Diamond-coated mechanical seals promise pump energy savings
Even as controversies still clog media airwaves with strident opinions about how “real” various impending resource crises actually are, our engineers are finding the increasingly needed solutions. Further, it’s common knowledge that industrial pumps and motors as a category are amongst the really great global energy expenders.
Because diamonds are extremely hard and strong, with low-friction properties, their use as a mechanical-seal coating for pumps moving caustics, solvents or acids is seen as a way to increase productivity and save energy.
To further use of diamond-coated hard faces for its mechanical seals, Flowserve Corp., provider of flow-control solutions for global infrastructure, signed an agreement with Advanced Diamond Technologies, Inc. (ADT) announced at the 42nd annual Turbomachinery and 29th annual pump symposia in October.
Flowserve becomes exclusive supplier of diamond-coated hard faces based on ADT’s ultrananocrystalline-structured diamond (UNCD) coating. Applied to base materials, the coating is an exceptionally hard surface with improved wear characteristics, the companies say. This is beneficial in pumping services needing protection from slurry; subject to dry running conditions; or requiring resistance to chemical corrosion.
It’s also suitable for many common pumping applications, says Jack Vasko, a Flowserve product manager. “Pumps so often aren’t operated as originally intended. When that’s the case, it’s the seal face where the greatest danger lies. Running dry can kill a mechanical seal in seconds.”
The traditional way to combat seal stress, or that caused by hot water, for example, is to water-cool or use dual mechanical seals. Instead, Vasko says, “Using single seals in lieu of dual seals means less horsepower is needed. Requirements for cooling water and barrier fluid are gone.”
While “diamond-like” coatings have been around for many years, John Yerger, ADT’s CEO and president says, “UNCD is unique, with small grain size and tremendous smoothness.”
The diamond coating “is the next step in the evolution for us,” Vasko says. “It consumes less power. It is a thin coating that has good adhesion to the seal face and runs against a variety of materials. It is unique in its range of applications and seal types with which it can be used.”
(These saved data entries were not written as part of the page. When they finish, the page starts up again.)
(** * Cross-chain arbitrage engine: a shallow embedding and its properties

    The TypeScript sources are embedded function by function.

    - A [bigint] is a [Z]; bigint division truncates toward zero ([Z.quot])
      and raises a [RangeError] on a zero divisor.
    - A JavaScript [number] that the code does arithmetic on is a binary64
      float ([PrimFloat.float]): [Number(b)] rounds a bigint to the nearest
      double, [BigInt(Math.floor(x))] raises a [RangeError] on NaN and on the
      infinities.
    - An [async] method is a computation [M W A] over the state [W] of the
      outside world (chains, HTTP services, timers): it either returns a
      value or throws, and hands back the new state.  The collaborators a
      class receives (chain clients, venue adapters, bridge providers) are
      records of such operations, so every statement holds for every
      behaviour of the outside world.
    - [Logger] only prints (its serialisation is wrapped in its own
      try/catch); logging calls are left out. *)

From Stdlib Require Import ZArith List Bool Lia Lqa String HexString QArith Qround Floats.
From stdpp Require Import base option list gmap strings pretty.

Set Warnings "-inexact-float,-register-all".
Local Open Scope string_scope.
Local Open Scope Z_scope.

(** ** JavaScript values, exceptions and the [async] monad *)

Module Js.

(** The values the code throws.  [ArbitrageError], [SwapError] and
    [BridgeError] are the error classes of [types.ts]: each carries a
    message, [ArbitrageError] its machine-readable code; [SwapError] and
    [BridgeError] extend it with a fixed code (see [code] below) and a
    context object, of which the error they wrap (its [error] field) is
    kept.  [JsError] is the built-in [Error], [RangeError] the built-in
    one. *)
Inductive Exn : Type :=
| JsError (message : string)
| RangeError (message : string)
| ArbitrageError (message code : string)
| SwapError (message : string) (cause : option Exn)
| BridgeError (message : string) (cause : option Exn).

(** The [code] field: set by the constructor of [ArbitrageError], fixed in
    its two subclasses, absent from the built-in errors. *)
Definition code (e : Exn) : option string :=
  match e with
  | ArbitrageError _ c => Some c
  | SwapError _ _ => Some "SWAP_ERROR"
  | BridgeError _ _ => Some "BRIDGE_ERROR"
  | JsError _ | RangeError _ => None
  end.

Inductive Result (A : Type) : Type :=
| Ok (a : A)
| Throw (e : Exn).
Arguments Ok {A} a.
Arguments Throw {A} e.

(** An [async] computation over the world state [W]. *)
Definition M (W A : Type) : Type := W -> Result A * W.

Definition ret {W A} (a : A) : M W A := fun w => (Ok a, w).
Definition throw {W A} (e : Exn) : M W A := fun w => (Throw e, w).
Definition bind {W A B} (c : M W A) (k : A -> M W B) : M W B :=
  fun w => match c w with
           | (Ok a, w') => k a w'
           | (Throw e, w') => (Throw e, w')
           end.
(** [try { body } catch (error) { handler }] *)
Definition try_catch {W A} (body : M W A) (handler : Exn -> M W A) : M W A :=
  fun w => match body w with
           | (Ok a, w') => (Ok a, w')
           | (Throw e, w') => handler e w'
           end.
(** [try { body } finally { fin }]: [fin] runs on both exits and, when it
    returns normally, leaves the outcome of [body] in place. *)
Definition try_finally {W A} (body : M W A) (fin : M W unit) : M W A :=
  fun w => match body w with
           | (r, w') => match fin w' with
                        | (Ok _, w'') => (r, w'')
                        | (Throw e, w'') => (Throw e, w'')
                        end
           end.
(** A synchronous, possibly throwing computation used inside [async] code. *)
Definition lift_result {W A} (r : Result A) : M W A := fun w => (r, w).

(** [Number(b)] for a bigint [b]: the nearest double, ties to even;
    overflows to an infinity. *)
Definition Number (b : Z) : float :=
  SF2Prim (binary_normalize prec emax b 0 false).

(** [BigInt(Math.floor(x))]: the integer below a finite [x]; [BigInt]
    throws a [RangeError] on NaN and on the infinities. *)
Definition BigInt_floor (x : float) : Result Z :=
  match Prim2SF x with
  | S754_zero _ => Ok 0
  | S754_finite s m e =>
      let sm := if s then Z.neg m else Z.pos m in
      Ok (if 0 <=? e then sm * 2 ^ e else sm / 2 ^ (- e))
  | S754_infinity s =>
      Throw (RangeError ("The number " ++ (if s then "-Infinity" else "Infinity")
                         ++ " cannot be converted to a BigInt because it is not an integer"))
  | S754_nan =>
      Throw (RangeError "The number NaN cannot be converted to a BigInt because it is not an integer")
  end.

(** [a / b] on bigints. *)
Definition bigint_div (a b : Z) : Result Z :=
  if b =? 0 then Throw (RangeError "Division by zero") else Ok (Z.quot a b).

(** [Math.min(a, b)] and [Math.abs]: NaN is contagious, [-0 < +0]. *)
Definition Math_min (a b : float) : float :=
  if PrimFloat.is_nan a || PrimFloat.is_nan b then PrimFloat.nan
  else if PrimFloat.ltb a b then a
  else if PrimFloat.ltb b a then b
  else if PrimFloat.get_sign a then a else b.
Definition Math_abs (a : float) : float := PrimFloat.abs a.

(** [n.toString()] and [n.toString(16)] for an integer [n]. *)
Definition toString10 (n : Z) : string := pretty n.
Definition toString16 (n : Z) : string :=
  match n with
  | Z0 => "0"
  | Zpos p => HexString.Raw.of_pos p ""
  | Zneg p => "-" ++ HexString.Raw.of_pos p ""
  end.
(** [s.repeat(n)] *)
Fixpoint repeat_string (s : string) (n : nat) : string :=
  match n with
  | O => ""
  | S n' => s ++ repeat_string s n'
  end.

(** [s.includes(sub)] *)
Definition includes (s sub : string) : bool :=
  match String.index 0 sub s with Some _ => true | None => false end.

End Js.

Import Js.

Declare Scope js_scope.
Delimit Scope js_scope with js.
Notation "x <- c ;; k" := (bind c (fun x => k))
  (at level 100, c at next level, right associativity) : js_scope.
Notation "'do' c ;; k" := (bind c (fun _ => k))
  (at level 100, c at next level, right associativity) : js_scope.
Local Open Scope js_scope.

(** ** utils/calculations.ts *)

Module ArbitrageCalculator.

(** [10 ** decimals] as a number; the callers pass [TOKEN_DECIMALS.USDC]. *)
Definition pow10 (decimals : nat) : float := Number (10 ^ Z.of_nat decimals).

Definition calculatePriceDifference (price1 price2 : Z) (decimals : nat) : float :=
  let p1 := (Number price1 / pow10 decimals)%float in
  let p2 := (Number price2 / pow10 decimals)%float in
  (Math_abs (p1 - p2) / Math_min p1 p2)%float.

(** [BigInt(10 ** decimals)] is the power of ten itself up to 22 decimals,
    where the double is exact; the callers pass 6. *)
Definition calculateArbitrageProfit (buyPrice sellPrice amount : Z) (decimals : nat) : Z :=
  if sellPrice <=? buyPrice then 0
  else
    let priceDiff := sellPrice - buyPrice in
    Z.quot (amount * priceDiff) (10 ^ Z.of_nat decimals).

Definition calculateNetProfit (grossProfit gasCosts bridgeCosts slippageCosts : Z) : Z :=
  let totalCosts := gasCosts + bridgeCosts + slippageCosts in
  if grossProfit >? totalCosts then grossProfit - totalCosts else 0.


(** [BigInt(Math.floor(usdAmount * 10 ** decimals))] *)
Definition usdToTokenAmount (usdAmount : float) (decimals : nat) : Result Z :=
  BigInt_floor (usdAmount * pow10 decimals)%float.

Definition calculateProfitPercentage (netProfit investment : Z) : float :=
  if investment =? 0 then 0%float
  else
    let profitNum := Number netProfit in
    let investmentNum := Number investment in
    (profitNum / investmentNum * 100)%float.

End ArbitrageCalculator.

Definition TOKEN_DECIMALS_USDC : nat := 6.

(** [PriceData] of [types.ts]. *)
Module PriceData.
Record t : Type := mk {
  price0 : Z;
  price1 : Z;
  timestamp : Z;
  blockNumber : Z;
  pool : string;
  network : string;
  liquidity : Z;
  sqrtPriceX96 : option Z
}.
End PriceData.

(** ** PriceMonitor: conversion of a pool's square-root price *)

Module PriceMonitor.

Definition Q96 : Z := 2 ^ 96.

(** [Math.pow(10, d)] for an integer [d].  The two call sites pass equal
    decimals, so [d = 0] and the factor is exactly [1].  For [d < 0] the
    reciprocal of the power is taken, the correctly rounded value; the
    engine's [Math.pow] may return its neighbour there (one unit in the last
    place), so for unequal decimals with [decimals1 < decimals0] the price
    computed below may differ from the code's by one. *)
Definition Math_pow10 (d : Z) : float :=
  if 0 <=? d then Number (10 ^ d) else (1 / Number (10 ^ (- d)))%float.

(** Alternative V3 price calculation method using integer math; its
    [catch] turns a thrown error into [0]. *)
Definition alternativeV3PriceCalculation (sqrtPriceX96 : Z) : Z :=
  let body : Result Z :=
    let sqrtPriceSquared := sqrtPriceX96 * sqrtPriceX96 in
    let Q192 := Q96 * Q96 in
    match bigint_div sqrtPriceSquared Q192 with
    | Throw e => Throw e
    | Ok priceRatio =>
        if priceRatio =? 0 then
          match bigint_div Q192 sqrtPriceSquared with
          | Throw e => Throw e
          | Ok inversePriceRatio => Ok (inversePriceRatio * 1000000)
          end
        else Ok (priceRatio * 1000000)
    end in
  match body with
  | Ok price => price
  | Throw _ => 0
  end.

(** The primary formula, [price = (sqrtPriceX96 / 2^96)^2] in floating
    point, scaled to 6 decimals: the value of [priceBigInt]. *)
Definition primaryV3Price (sqrtPriceX96 decimals0 decimals1 : Z) : Result Z :=
  let sqrtPriceFloat := (Number sqrtPriceX96 / Number Q96)%float in
  let priceFloat := (sqrtPriceFloat * sqrtPriceFloat)%float in
  let decimalAdjustment := Math_pow10 (decimals1 - decimals0) in
  let adjustedPriceFloat := (priceFloat * decimalAdjustment)%float in
  let finalPrice := (adjustedPriceFloat * Math_pow10 6)%float in
  BigInt_floor finalPrice.

Definition sqrtPriceX96ToPrice (sqrtPriceX96 decimals0 decimals1 : Z) : Z :=
  let body : Result Z :=
    if sqrtPriceX96 =? 0 then Ok 1000000
    else
      match primaryV3Price sqrtPriceX96 decimals0 decimals1 with
      | Throw e => Throw e
      | Ok priceBigInt =>
          let rest :=
            if priceBigInt >? 0 then Ok priceBigInt else Ok 1000000 in
          if (priceBigInt <? 500000) || (priceBigInt >? 2000000) then
            let alternativePrice := alternativeV3PriceCalculation sqrtPriceX96 in
            if alternativePrice >? 0 then Ok alternativePrice else rest
          else rest
      end in
  match body with
  | Ok price => price
  | Throw _ => 1000000
  end.


(** *** The price history

    The two maps of the class, from a pool's key to its price points and to
    the time of its last update.  [now] is the value of [Date.now()] at
    the call. *)
Record State : Type := mkState {
  priceHistory : gmap string (list PriceData.t);
  lastPriceUpdate : gmap string Z
}.

(** A new monitor: both maps empty. *)
Definition initial : State := mkState ∅ ∅.
Definition is_fulfilled (ev : Event) : bool :=
  match ev with UploadSettled _ (Some _) => true | _ => false end.

(** The candidates of a call of [handleFiles], and those of all calls in
    order. *)
Definition candidates (l : Label) : list File.t :=
  match l with Submit (Some files) => files | _ => [] end.

Definition submitted (ls : list Label) : list File.t := ls ≫= candidates.

Definition is_dismiss (l : Label) : bool :=
  match l with Dismiss _ => true | _ => false end.

(** *** A row of the queue list, as the component renders it

    [{uploadQueue.map((item, index) => <Card key={index}> ... </Card>)}]:
    the name, the formatted size, the conditional classes handed to [cn]
    and the conditional labels of the status badge, the progress bar
    (absent in the [error] state) and the error text (absent when
    [item.error] is falsy). *)
Record Row : Type := mkRow {
  row_name : string;
  row_size : string;
  row_badge_classes : list string;
  row_badge_labels : list string;
  row_progress : option Z;
  row_error : option string
}.

(** [cond && text] as a child or as an argument of [cn]: present when
    [cond] holds. *)
Definition when (cond : bool) (text : string) : list string :=
  if cond then [text] else [].
(** Date order of two rows. *)
Definition date_le (a b : Row) : Prop := (date a <= date b)%Z.

(** Every date of the input is one [pd.to_datetime] can hold. *)
Definition dates_in_bounds (trades : list Trade) : Prop :=
  forall t : Trade,
    In t trades -> (Pd.Timestamp_min <= date t <= Pd.Timestamp_max)%Z.

(* ===================================================================== *)
(** * Auxiliary definitions of the statements *)
(* ===================================================================== *)

Definition Zsum (l : list Z) : Z := fold_right Z.add 0%Z l.

(** Sums of rationals, and a boolean read as 0/1. *)
Definition Qsum (l : list Q) : Q := fold_right Qplus 0 l.

Definition Qof_bool (b : bool) : Q := if b then 1 else 0.

Definition is_win (r : Row) : bool := String.eqb (status r) "win".

(** A squared deviation from the mean. *)
Definition sq_dev (avg q : Q) : Q := (avg + - q) * (avg + - q).

(** The Sharpe ratio of a table with at least two rows, in closed form:
    [m] the mean and [v] the variance of accountChange. *)
Definition sharpe_of (m v : Q) : xreal :=
  XR.mul (XR.div (Fin (Q2R m)) (Fin (sqrt (Q2R v)))) (Fin (sqrt 252)).




(** A win rate that is a fraction between 0 and 1. *)
Definition unit_win_rate (x : xnum) : Prop :=
  exists q, x = Fin q /\ 0 <= q <= 1.

(** The invariant of the loop that fills the nested dictionary of
    [analyze_pair_direction_bias]. *)
Definition direction_rates_ok (d : Py.dict (Py.dict DirectionBias.t)) : Prop :=
  forall pair directions direction m,
    Py.get d pair = Some directions ->
    Py.get directions direction = Some m ->
    unit_win_rate (DirectionBias.win_rate m).

(* ===================================================================== *)
(** * app/routes: convert_to_native *)
(* ===================================================================== *)

Module Routes.

(** A numpy scalar, by the kind [isinstance] sees: [np.integer],
    [np.floating], [np.bool_], or any other [np.generic] ([np.str_],
    [np.complex128], [np.datetime64], ...), which is carried as its
    [repr]. *)
Inductive np_scalar : Type :=
| np_int (n : Z)
| np_float (x : xnum)
| np_bool (b : bool)
| np_other (repr : string).

(** An [ndarray] of numpy scalars, of any dimension: a scalar (dimension
    0) or a sequence of sub-arrays.  Arrays of dtype [object] are left
    out. *)
#[warnings="-register-all"] Inductive ndarray : Type :=
| nd_scalar (s : np_scalar)
| nd_array (rows : list ndarray).

(** The values the analyses hand to [jsonify]: numpy scalars and arrays,
    Python scalars, any other Python object (carried as its [repr]), and
    dicts, lists and tuples of them. *)
#[warnings="-register-all"] Inductive pyobj : Type :=
| np_generic (s : np_scalar)
| np_ndarray (a : ndarray)
| py_int (n : Z)
| py_float (x : xnum)
| py_bool (b : bool)
| py_str (s : string)
| py_none
| py_other (repr : string)
| py_dict (items : list (pyobj * pyobj))
| py_list (items : list pyobj)
| py_tuple (items : list pyobj).

(** [s.item()]: the Python scalar of a numpy scalar. *)
Definition item (s : np_scalar) : pyobj :=
  match s with
  | np_int n => py_int n
  | np_float x => py_float x
  | np_bool b => py_bool b
  | np_other repr => py_other repr
  end.

(** [ndarray.tolist()]: nested lists of Python scalars. *)
Fixpoint tolist (a : ndarray) : pyobj :=
  match a with
  | nd_scalar s => item s
  | nd_array rows => py_list (map tolist rows)
  end.

Fixpoint convert_to_native (obj : pyobj) : pyobj :=
  match obj with
  | np_generic (np_int n) => py_int n
  | np_generic (np_float x) => py_float x
  | np_ndarray a => tolist a
  | py_dict items =>
      py_dict (map (fun kv : pyobj * pyobj =>
                      let '(key, value) := kv in
                      (key, convert_to_native value)) items)
  | py_list items => py_list (map convert_to_native items)
  | _ => obj
  end.

(** A numpy scalar or array somewhere inside, dict keys and tuple items
    included. *)
Fixpoint has_numpy (obj : pyobj) : bool :=
  match obj with
  | np_generic _ | np_ndarray _ => true
  | py_dict items =>
      existsb (fun kv : pyobj * pyobj =>
                 let '(key, value) := kv in has_numpy key || has_numpy value)
              items
  | py_list items | py_tuple items => existsb has_numpy items
  | _ => false
  end.

(** What [convert_to_native] passes over: a numpy scalar that is neither
    an [np.integer] nor an [np.floating], and any numpy value in a dict
    key or inside a tuple. *)
Fixpoint passed_over (obj : pyobj) : bool :=
  match obj with
  | np_generic (np_bool _) | np_generic (np_other _) => true
  | py_dict items =>
      existsb (fun kv : pyobj * pyobj =>
                 let '(key, value) := kv in has_numpy key || passed_over value)
              items
  | py_list items => existsb passed_over items
  | py_tuple items => existsb has_numpy items
  | _ => false
  end.

End Routes.

(** [analysis[pair][direction]], when both keys are present. *)
Definition get2 {V} (d : Py.dict (Py.dict V)) (pair direction : string)
  : option V :=
  match Py.get d pair with
  | Some inner => Py.get inner direction
  | None => None
  end.

(** The aggregated row of one pair/direction group. *)
Definition direction_row (rows : DataFrame) : DirectionBias.t :=
  {| DirectionBias.win_rate := Pd.round 4 (win_mean rows);
     DirectionBias.avg_netPNL := Pd.round 4 (Pd.mean (column netPNL rows));
     DirectionBias.avg_accountChange :=
       Pd.round 4 (Pd.mean (column accountChange rows)) |}.

(** The gaps between the running maximum and the balance. *)
Definition drawdown_gaps (m : xnum) (bs : list Q) : list xnum :=
  map (fun cb : xnum * xnum => X.sub (fst cb) (snd cb))
      (combine (Pd.cummax_from m (map Fin bs)) (map Fin bs)).

(** A finite value equal to [c]. *)
Definition finite_eq (c : Q) (x : xnum) : Prop := exists q, x = Fin q /\ q == c.

(** A finite value that is not negative, and a finite zero. *)
Definition finite_nonneg (x : xnum) : Prop := exists q, x = Fin q /\ 0 <= q.

Definition finite_zero (x : xnum) : Prop := exists q, x = Fin q /\ q == 0.

(** Rational arithmetic stays folded during simplification. *)
#[local] Arguments Qplus : simpl never.
#[local] Arguments Qminus : simpl never.
#[local] Arguments Qmult : simpl never.
#[local] Arguments Qdiv : simpl never.
#[local] Arguments Qopp : simpl never.
#[local] Arguments Qinv : simpl never.
#[local] Arguments Qabs : simpl never.
#[local] Arguments Qcompare : simpl never.
#[local] Arguments Qeq_bool : simpl never.
#[local] Arguments Qle_bool : simpl never.
#[local] Arguments inject_Z : simpl never.
#[local] Arguments Q2R : simpl never.

(* ===================================================================== *)
(** * Metrics deriver: row count and date order *)
(* ===================================================================== *)

Section SortValues.

Import Helpers.

Lemma insert_by_date_perm (r : Row) (l : DataFrame) :
  Permutation (r :: l) (insert_by_date r l).
Proof.
  induction l as [|x l IH]; cbn.
  - apply Permutation_refl.
  - destruct (date r <=? date x)%Z.
    + apply Permutation_refl.
    + eapply perm_trans; [apply perm_swap|].
      now apply perm_skip.
Qed.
Flowserve and ADT, a spinoff from the Argonne National Laboratory, have worked together since the 1980s. By turning natural gas into diamond in a highly reproducible process, ADT supplies films for electronic, mechanical, industrial and biomedical uses.
Vasko concludes, “To operate in dirty and low-lubricity fluids without using cooling water or dual mechanical seals, change to UNCD-coated faces running directly on product fluid without external support. You’ll save energy.”